### Directions
In the data below, find every line that has the string "shape", and copy it.

(Available data)

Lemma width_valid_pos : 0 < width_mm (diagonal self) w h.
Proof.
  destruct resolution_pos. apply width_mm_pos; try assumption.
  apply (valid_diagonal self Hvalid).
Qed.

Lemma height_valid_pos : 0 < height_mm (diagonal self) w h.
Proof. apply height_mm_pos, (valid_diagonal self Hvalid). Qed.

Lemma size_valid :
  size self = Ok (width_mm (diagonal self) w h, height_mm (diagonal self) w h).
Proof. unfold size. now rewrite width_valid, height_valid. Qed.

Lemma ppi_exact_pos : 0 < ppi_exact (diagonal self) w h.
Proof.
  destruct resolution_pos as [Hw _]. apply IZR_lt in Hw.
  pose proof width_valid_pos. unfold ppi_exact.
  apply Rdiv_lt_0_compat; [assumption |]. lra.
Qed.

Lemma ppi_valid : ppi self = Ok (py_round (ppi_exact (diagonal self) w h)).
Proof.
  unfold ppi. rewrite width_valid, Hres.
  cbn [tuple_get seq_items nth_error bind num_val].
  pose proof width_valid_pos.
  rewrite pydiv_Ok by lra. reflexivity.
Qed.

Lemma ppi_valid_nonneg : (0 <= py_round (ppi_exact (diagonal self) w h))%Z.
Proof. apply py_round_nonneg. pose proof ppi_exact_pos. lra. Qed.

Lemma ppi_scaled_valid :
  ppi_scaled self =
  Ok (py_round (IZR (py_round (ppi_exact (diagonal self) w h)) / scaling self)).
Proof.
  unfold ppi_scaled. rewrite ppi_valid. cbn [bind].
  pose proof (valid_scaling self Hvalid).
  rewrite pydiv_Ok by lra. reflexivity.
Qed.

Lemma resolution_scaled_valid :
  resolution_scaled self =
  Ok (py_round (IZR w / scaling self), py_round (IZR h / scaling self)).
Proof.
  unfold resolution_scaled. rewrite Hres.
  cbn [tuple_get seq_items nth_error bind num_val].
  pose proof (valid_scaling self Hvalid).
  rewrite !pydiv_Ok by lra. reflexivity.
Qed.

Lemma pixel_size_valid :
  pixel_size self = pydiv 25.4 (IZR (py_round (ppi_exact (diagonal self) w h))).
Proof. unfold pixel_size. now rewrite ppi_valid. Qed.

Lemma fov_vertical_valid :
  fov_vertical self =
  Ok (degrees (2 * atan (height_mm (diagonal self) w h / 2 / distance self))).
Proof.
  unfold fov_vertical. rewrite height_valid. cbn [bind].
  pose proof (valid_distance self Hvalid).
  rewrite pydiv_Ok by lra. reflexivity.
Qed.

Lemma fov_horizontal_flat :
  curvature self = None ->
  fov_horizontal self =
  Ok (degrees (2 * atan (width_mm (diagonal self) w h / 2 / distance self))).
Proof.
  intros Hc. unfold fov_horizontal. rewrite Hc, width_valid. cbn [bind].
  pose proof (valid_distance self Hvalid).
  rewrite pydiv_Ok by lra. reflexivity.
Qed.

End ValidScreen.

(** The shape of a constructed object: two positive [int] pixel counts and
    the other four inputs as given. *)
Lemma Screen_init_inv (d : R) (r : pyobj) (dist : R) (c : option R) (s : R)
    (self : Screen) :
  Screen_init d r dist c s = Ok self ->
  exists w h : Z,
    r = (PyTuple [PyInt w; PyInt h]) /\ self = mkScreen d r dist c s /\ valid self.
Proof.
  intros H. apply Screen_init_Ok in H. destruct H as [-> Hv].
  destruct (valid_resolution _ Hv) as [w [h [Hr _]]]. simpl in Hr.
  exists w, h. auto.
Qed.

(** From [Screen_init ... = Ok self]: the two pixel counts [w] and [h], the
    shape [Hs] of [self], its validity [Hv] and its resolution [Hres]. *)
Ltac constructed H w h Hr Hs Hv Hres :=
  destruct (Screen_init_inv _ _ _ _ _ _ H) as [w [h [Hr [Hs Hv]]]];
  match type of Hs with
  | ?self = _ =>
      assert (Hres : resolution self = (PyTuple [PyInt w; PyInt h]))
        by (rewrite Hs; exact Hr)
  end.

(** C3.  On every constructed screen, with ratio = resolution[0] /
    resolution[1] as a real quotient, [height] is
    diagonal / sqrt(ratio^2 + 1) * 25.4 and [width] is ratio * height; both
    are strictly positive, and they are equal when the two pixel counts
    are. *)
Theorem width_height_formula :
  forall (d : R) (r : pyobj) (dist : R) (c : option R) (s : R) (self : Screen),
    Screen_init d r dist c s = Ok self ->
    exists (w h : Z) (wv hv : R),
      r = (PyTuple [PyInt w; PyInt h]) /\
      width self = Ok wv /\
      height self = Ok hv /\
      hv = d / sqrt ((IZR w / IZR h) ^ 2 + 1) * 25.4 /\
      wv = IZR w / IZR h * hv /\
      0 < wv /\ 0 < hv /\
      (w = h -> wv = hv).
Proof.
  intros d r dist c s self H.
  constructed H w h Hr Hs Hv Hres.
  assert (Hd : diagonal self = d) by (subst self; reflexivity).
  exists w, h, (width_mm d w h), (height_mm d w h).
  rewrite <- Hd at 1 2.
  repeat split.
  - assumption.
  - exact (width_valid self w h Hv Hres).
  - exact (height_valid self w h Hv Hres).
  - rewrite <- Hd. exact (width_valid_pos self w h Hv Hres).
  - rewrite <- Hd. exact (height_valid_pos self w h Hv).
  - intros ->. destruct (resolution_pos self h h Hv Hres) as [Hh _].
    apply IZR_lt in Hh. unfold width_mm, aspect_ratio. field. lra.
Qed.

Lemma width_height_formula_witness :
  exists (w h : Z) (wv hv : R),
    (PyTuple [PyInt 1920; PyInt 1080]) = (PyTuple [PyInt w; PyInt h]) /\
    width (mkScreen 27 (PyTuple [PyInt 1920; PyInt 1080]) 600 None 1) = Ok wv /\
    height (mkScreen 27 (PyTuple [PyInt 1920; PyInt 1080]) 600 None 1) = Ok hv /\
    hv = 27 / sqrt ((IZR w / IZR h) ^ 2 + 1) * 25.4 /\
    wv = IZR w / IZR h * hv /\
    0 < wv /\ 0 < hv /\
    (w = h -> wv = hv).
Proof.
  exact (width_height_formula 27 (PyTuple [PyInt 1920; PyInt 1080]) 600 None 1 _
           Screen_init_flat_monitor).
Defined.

(End Available data)

### Response to the exercise
(** The shape of a constructed object: two positive [int] pixel counts and
    shape [Hs] of [self], its validity [Hv] and its resolution [Hres]. *)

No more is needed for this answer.